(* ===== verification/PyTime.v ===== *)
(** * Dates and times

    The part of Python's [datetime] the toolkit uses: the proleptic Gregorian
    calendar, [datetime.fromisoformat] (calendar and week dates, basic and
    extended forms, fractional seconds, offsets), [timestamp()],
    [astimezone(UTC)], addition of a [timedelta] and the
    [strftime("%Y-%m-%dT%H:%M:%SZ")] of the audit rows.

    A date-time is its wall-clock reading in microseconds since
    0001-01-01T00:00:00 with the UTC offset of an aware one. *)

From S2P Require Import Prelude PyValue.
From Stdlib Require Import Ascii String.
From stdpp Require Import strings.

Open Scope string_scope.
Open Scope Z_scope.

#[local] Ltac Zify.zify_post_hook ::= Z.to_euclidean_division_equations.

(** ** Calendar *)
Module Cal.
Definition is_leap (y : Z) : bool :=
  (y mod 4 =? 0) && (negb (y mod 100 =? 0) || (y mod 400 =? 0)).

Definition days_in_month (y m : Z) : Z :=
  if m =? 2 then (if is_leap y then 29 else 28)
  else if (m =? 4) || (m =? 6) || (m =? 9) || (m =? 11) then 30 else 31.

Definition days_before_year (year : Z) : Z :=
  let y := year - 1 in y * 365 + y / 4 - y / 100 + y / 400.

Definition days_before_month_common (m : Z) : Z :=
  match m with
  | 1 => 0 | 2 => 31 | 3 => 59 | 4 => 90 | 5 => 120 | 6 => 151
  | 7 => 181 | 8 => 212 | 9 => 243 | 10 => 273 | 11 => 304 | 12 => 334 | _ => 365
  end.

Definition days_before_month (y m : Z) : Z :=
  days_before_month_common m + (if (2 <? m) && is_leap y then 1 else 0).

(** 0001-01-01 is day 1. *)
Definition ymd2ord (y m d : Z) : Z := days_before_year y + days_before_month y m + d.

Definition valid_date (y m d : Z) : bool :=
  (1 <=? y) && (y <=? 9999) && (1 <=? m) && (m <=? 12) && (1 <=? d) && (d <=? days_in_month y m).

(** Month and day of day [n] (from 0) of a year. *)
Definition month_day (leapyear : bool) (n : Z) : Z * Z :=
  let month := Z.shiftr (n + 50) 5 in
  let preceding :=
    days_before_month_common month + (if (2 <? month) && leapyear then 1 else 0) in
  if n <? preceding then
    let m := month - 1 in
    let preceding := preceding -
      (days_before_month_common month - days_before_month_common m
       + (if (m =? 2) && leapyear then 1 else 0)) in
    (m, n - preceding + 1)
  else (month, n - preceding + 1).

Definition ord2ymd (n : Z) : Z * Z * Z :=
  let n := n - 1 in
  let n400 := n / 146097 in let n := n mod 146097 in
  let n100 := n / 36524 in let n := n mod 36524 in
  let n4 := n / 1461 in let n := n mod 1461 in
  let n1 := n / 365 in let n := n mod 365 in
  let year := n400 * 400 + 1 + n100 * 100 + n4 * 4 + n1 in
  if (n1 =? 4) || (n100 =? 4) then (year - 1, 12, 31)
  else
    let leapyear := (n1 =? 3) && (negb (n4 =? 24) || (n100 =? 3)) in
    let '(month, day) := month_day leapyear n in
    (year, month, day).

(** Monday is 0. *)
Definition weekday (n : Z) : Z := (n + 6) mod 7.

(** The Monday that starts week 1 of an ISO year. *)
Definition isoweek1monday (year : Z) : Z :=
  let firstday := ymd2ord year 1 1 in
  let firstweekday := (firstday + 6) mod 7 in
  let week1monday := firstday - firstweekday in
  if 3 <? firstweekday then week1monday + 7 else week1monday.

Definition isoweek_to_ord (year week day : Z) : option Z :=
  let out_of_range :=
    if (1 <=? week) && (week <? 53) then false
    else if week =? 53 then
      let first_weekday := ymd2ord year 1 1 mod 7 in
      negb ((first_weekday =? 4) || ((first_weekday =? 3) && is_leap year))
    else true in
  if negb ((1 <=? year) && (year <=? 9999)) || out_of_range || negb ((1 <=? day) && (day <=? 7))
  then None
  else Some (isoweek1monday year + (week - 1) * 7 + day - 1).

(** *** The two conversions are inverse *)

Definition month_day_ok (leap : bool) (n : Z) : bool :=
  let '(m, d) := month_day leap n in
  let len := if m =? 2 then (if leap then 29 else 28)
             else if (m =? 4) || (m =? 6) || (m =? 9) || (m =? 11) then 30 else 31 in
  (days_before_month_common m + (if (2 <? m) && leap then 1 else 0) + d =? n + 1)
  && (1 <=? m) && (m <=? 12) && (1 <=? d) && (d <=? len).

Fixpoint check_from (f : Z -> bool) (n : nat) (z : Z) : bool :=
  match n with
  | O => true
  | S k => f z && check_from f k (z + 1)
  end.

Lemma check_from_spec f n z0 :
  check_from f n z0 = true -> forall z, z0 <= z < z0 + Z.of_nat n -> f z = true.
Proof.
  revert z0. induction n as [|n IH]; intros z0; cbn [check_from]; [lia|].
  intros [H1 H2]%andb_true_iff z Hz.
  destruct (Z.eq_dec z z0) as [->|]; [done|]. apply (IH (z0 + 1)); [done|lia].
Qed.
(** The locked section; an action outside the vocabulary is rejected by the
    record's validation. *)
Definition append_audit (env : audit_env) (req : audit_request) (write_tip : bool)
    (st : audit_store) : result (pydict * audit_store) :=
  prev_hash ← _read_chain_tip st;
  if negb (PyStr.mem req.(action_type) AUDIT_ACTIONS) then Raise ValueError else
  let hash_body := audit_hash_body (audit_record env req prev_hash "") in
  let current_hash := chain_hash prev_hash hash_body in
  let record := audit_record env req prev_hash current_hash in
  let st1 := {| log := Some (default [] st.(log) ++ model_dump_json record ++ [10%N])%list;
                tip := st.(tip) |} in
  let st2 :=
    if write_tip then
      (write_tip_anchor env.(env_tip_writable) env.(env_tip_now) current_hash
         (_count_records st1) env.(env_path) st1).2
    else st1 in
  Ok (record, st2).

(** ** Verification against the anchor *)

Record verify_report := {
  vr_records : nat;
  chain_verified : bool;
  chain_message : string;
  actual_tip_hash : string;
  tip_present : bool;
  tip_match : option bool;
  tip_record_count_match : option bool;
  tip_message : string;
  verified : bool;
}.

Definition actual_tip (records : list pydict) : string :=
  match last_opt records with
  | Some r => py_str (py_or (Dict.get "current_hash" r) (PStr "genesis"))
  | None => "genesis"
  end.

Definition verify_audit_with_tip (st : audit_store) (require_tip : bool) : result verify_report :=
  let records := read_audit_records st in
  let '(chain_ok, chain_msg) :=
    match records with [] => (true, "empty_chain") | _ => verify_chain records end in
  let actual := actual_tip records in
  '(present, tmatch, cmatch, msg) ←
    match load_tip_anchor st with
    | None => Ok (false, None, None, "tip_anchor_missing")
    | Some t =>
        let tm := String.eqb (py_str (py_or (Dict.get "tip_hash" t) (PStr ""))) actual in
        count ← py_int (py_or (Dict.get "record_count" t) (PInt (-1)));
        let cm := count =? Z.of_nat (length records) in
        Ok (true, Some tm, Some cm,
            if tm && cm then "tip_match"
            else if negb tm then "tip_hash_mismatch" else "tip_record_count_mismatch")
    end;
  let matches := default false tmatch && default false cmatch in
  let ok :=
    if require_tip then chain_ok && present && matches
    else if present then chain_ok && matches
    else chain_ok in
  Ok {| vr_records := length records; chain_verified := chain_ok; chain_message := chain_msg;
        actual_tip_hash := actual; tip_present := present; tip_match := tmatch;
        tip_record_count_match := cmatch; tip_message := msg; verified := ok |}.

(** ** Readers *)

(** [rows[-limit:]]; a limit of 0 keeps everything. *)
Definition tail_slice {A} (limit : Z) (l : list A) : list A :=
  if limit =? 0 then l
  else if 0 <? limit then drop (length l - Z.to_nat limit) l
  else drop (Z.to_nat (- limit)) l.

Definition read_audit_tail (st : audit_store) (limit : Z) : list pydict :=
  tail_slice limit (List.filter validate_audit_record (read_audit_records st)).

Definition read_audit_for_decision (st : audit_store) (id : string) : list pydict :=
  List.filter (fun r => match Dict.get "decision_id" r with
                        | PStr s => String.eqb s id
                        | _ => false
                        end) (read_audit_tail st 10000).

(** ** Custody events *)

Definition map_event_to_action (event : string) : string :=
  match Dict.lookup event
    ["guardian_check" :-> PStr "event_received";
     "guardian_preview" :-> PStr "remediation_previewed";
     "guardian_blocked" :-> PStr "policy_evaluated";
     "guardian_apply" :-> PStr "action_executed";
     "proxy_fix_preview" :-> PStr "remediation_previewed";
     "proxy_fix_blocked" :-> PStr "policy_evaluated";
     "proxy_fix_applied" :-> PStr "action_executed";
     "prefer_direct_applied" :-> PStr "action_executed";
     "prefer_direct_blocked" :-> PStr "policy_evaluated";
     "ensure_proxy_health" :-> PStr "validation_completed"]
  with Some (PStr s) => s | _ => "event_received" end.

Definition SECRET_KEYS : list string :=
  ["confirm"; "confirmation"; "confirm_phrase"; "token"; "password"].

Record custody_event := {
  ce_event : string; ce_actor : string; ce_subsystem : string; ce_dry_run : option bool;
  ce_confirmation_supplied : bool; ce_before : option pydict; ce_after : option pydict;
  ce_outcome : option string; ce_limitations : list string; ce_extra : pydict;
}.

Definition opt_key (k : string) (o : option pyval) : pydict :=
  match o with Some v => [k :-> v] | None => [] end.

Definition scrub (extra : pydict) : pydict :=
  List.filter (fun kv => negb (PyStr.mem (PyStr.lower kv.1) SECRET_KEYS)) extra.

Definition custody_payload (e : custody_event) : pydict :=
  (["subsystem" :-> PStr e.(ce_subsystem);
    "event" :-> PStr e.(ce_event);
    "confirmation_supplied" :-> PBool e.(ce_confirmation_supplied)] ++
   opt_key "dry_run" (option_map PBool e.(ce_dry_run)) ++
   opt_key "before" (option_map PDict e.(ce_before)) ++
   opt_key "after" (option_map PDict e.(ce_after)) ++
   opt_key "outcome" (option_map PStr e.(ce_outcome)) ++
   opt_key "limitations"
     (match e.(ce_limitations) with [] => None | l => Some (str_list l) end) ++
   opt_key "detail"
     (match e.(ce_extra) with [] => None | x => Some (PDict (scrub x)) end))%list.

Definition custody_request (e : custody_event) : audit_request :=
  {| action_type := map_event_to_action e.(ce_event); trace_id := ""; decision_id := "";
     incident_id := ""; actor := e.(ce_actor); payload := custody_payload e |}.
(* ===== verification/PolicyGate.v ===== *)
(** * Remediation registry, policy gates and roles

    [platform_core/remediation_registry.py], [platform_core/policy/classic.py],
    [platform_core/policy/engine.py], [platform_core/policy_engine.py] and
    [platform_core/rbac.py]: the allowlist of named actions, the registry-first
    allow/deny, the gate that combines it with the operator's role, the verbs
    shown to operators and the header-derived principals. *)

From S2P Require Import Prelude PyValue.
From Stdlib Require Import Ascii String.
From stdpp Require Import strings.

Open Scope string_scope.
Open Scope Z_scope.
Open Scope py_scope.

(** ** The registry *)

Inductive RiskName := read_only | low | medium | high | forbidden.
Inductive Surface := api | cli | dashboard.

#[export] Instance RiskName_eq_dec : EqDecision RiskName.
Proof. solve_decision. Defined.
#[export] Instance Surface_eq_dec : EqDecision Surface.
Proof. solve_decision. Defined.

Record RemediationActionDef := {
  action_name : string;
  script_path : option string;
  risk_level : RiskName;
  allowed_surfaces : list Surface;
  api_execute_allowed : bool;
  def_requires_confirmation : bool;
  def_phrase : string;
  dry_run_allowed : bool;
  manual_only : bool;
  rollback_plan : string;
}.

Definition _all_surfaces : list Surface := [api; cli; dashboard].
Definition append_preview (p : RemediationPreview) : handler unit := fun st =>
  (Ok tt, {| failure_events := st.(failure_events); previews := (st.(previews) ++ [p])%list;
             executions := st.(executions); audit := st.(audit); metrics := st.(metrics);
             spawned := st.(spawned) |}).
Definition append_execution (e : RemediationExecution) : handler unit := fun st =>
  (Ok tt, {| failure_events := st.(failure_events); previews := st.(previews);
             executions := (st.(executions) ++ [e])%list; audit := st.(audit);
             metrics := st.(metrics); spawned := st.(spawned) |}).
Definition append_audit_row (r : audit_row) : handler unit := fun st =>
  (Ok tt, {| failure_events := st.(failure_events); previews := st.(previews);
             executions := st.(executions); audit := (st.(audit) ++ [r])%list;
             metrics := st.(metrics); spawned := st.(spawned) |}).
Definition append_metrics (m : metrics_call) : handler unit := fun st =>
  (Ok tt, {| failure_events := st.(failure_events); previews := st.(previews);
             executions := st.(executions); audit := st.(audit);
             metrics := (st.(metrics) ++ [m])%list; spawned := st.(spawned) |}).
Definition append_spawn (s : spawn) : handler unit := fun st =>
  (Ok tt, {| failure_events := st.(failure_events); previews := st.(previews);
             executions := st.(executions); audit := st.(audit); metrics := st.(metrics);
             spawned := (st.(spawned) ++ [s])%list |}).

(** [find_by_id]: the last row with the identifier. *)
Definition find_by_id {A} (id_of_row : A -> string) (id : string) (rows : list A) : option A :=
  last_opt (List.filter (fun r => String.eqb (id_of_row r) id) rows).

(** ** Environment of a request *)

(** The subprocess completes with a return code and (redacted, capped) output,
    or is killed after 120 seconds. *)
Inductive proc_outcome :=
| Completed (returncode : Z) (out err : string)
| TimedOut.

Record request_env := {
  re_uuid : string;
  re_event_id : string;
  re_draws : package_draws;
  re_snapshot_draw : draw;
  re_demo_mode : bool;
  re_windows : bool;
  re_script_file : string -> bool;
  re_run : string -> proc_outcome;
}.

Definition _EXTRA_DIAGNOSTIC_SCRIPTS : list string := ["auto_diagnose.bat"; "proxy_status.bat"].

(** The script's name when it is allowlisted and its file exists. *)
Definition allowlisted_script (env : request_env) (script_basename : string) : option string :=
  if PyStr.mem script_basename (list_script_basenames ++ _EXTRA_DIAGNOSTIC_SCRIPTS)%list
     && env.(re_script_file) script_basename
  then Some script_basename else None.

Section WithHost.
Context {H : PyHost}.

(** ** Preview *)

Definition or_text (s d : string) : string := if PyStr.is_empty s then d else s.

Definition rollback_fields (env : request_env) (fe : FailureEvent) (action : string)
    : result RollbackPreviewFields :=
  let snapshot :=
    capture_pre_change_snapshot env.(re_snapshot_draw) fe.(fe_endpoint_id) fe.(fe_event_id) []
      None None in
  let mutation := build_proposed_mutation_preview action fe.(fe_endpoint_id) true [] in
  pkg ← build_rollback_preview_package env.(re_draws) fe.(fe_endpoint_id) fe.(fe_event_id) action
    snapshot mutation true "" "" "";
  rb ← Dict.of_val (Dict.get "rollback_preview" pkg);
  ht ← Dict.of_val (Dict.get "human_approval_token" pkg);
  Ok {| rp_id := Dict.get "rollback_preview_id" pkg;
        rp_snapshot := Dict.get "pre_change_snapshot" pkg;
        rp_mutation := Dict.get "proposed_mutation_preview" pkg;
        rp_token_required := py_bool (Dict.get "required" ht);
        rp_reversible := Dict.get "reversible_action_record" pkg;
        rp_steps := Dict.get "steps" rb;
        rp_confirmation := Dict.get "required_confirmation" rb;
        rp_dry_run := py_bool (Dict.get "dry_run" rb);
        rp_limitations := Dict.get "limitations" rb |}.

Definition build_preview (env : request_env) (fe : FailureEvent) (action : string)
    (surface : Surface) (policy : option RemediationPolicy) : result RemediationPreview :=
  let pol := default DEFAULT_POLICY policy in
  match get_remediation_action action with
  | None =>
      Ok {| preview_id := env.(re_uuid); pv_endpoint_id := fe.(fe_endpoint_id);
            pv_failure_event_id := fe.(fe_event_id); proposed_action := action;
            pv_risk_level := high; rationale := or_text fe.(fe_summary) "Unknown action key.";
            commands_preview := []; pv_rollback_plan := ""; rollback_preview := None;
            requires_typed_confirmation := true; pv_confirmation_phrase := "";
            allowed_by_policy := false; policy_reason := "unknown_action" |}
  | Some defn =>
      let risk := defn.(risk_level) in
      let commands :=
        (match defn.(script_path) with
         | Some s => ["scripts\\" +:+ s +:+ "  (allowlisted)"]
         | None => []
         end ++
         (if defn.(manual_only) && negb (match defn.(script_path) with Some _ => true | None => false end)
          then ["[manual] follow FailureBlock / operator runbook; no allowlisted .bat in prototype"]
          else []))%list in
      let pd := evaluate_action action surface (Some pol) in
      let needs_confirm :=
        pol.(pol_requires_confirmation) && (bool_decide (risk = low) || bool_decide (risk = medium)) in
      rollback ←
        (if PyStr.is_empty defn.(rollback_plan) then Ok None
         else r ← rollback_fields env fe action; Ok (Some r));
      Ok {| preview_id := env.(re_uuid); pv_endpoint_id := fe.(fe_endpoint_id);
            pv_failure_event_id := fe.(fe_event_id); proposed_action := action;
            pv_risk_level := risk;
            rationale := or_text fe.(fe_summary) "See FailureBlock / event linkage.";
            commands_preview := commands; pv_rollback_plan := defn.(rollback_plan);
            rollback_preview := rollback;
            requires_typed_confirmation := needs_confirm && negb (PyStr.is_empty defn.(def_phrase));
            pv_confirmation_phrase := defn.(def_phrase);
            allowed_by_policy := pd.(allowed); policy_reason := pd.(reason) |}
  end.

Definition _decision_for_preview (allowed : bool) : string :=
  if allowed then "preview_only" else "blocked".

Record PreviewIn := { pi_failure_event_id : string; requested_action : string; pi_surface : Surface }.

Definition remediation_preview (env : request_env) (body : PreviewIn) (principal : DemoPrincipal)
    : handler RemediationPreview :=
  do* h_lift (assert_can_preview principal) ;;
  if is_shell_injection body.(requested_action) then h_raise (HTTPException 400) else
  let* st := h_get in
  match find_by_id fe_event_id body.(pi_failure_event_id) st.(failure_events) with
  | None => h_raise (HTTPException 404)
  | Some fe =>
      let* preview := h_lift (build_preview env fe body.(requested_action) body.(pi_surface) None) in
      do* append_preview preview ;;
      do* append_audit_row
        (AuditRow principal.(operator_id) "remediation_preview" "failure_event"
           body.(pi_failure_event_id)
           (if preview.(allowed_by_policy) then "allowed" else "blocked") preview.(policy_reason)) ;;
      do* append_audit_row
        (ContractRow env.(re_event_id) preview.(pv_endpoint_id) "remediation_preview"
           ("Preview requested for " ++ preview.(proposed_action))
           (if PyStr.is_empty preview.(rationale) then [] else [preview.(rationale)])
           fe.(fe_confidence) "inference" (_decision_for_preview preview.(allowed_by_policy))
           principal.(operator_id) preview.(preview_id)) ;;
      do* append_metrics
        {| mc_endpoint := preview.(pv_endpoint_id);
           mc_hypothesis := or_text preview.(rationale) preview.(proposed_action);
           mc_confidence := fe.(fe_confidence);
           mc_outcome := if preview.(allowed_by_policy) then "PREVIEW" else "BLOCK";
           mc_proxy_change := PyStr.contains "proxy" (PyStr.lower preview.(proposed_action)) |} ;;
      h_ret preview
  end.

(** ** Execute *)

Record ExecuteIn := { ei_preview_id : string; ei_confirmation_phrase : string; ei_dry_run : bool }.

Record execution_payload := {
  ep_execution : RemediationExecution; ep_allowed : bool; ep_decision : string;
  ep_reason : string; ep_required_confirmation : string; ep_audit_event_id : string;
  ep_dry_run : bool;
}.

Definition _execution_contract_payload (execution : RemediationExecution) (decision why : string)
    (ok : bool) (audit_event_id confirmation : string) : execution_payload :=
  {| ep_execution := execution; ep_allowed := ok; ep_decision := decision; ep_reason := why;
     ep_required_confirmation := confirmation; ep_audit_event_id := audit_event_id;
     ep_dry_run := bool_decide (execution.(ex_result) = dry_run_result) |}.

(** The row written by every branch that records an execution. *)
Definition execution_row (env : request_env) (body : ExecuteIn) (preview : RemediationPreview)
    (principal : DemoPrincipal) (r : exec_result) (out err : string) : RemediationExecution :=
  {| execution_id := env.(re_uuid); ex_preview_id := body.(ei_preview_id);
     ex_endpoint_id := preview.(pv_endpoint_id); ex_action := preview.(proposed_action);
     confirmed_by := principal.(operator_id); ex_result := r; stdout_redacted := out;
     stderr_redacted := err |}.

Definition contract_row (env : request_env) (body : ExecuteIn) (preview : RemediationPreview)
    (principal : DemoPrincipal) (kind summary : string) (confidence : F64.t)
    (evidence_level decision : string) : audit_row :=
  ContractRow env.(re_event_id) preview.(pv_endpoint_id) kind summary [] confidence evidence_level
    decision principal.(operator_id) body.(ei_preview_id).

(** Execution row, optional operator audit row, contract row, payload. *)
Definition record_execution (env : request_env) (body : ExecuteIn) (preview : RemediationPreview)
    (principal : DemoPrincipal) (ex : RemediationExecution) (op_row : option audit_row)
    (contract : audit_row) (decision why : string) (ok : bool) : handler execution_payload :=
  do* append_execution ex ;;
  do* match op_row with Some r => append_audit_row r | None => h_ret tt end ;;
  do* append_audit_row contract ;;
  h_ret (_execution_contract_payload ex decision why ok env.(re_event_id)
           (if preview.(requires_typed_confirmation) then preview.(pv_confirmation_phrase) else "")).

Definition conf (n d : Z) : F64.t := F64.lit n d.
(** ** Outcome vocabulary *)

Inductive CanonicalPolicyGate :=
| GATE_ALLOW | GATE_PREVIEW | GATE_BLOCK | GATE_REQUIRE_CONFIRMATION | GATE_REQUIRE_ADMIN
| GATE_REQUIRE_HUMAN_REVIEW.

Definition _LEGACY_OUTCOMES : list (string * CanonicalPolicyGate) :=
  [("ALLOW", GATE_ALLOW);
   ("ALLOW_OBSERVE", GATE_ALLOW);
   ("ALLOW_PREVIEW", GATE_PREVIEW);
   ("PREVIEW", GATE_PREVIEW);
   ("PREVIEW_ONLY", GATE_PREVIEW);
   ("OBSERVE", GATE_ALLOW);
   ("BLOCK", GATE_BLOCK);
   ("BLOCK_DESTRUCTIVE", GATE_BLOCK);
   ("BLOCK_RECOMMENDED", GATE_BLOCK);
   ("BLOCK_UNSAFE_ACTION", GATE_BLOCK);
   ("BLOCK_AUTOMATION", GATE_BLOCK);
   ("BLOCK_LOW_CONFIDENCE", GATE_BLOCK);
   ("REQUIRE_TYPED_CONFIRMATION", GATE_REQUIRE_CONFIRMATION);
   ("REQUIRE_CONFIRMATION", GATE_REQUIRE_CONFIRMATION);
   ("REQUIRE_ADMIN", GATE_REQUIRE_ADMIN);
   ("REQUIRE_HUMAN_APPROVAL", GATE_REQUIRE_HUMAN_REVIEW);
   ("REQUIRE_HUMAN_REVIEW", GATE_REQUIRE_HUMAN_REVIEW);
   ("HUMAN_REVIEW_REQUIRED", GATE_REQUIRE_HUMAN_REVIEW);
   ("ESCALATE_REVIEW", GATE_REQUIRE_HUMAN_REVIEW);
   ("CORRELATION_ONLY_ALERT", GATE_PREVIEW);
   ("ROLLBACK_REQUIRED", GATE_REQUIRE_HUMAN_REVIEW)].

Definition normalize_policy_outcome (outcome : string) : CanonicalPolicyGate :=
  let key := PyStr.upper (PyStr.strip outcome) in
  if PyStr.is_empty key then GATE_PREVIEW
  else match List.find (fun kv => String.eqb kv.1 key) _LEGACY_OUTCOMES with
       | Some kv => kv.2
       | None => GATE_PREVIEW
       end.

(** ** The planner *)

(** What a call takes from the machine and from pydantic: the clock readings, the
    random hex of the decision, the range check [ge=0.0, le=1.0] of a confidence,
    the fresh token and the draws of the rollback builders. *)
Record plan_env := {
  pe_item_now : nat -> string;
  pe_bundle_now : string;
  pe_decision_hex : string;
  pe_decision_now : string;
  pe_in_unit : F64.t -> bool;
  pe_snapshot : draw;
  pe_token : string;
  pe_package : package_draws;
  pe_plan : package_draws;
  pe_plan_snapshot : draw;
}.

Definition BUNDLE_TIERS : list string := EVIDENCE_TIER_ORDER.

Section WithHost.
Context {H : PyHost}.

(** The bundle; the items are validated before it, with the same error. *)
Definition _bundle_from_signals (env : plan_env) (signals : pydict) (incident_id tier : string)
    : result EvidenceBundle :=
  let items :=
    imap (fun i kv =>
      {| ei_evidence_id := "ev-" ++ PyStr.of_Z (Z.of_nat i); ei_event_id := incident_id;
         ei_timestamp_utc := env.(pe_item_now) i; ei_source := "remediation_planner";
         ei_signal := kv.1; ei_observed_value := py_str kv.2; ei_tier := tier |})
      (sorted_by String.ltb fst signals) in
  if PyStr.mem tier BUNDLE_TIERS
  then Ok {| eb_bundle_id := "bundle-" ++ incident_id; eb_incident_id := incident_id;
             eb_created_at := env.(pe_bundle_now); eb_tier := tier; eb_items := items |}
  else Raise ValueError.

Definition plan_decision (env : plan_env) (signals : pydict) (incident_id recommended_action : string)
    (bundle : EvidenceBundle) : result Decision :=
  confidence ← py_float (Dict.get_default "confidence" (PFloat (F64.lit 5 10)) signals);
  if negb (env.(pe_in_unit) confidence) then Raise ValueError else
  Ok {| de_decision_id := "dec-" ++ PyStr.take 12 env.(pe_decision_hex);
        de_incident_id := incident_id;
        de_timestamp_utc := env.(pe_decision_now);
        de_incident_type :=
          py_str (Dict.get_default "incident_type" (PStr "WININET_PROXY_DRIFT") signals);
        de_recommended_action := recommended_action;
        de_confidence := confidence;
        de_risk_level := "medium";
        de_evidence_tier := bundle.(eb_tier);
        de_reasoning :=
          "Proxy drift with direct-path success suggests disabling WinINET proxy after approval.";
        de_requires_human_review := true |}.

Directions.
Set down the lines above as they stand, starting with the first line and ending with the line that contains "0001-01-01T00:00:00 with the".

Answer for this exercise.
(* ===== verification/PyTime.v ===== *)
(** * Dates and times

    The part of Python's [datetime] the toolkit uses: the proleptic Gregorian
    calendar, [datetime.fromisoformat] (calendar and week dates, basic and
    extended forms, fractional seconds, offsets), [timestamp()],
    [astimezone(UTC)], addition of a [timedelta] and the
    [strftime("%Y-%m-%dT%H:%M:%SZ")] of the audit rows.

    A date-time is its wall-clock reading in microseconds since
    0001-01-01T00:00:00 with the UTC offset of an aware one. *)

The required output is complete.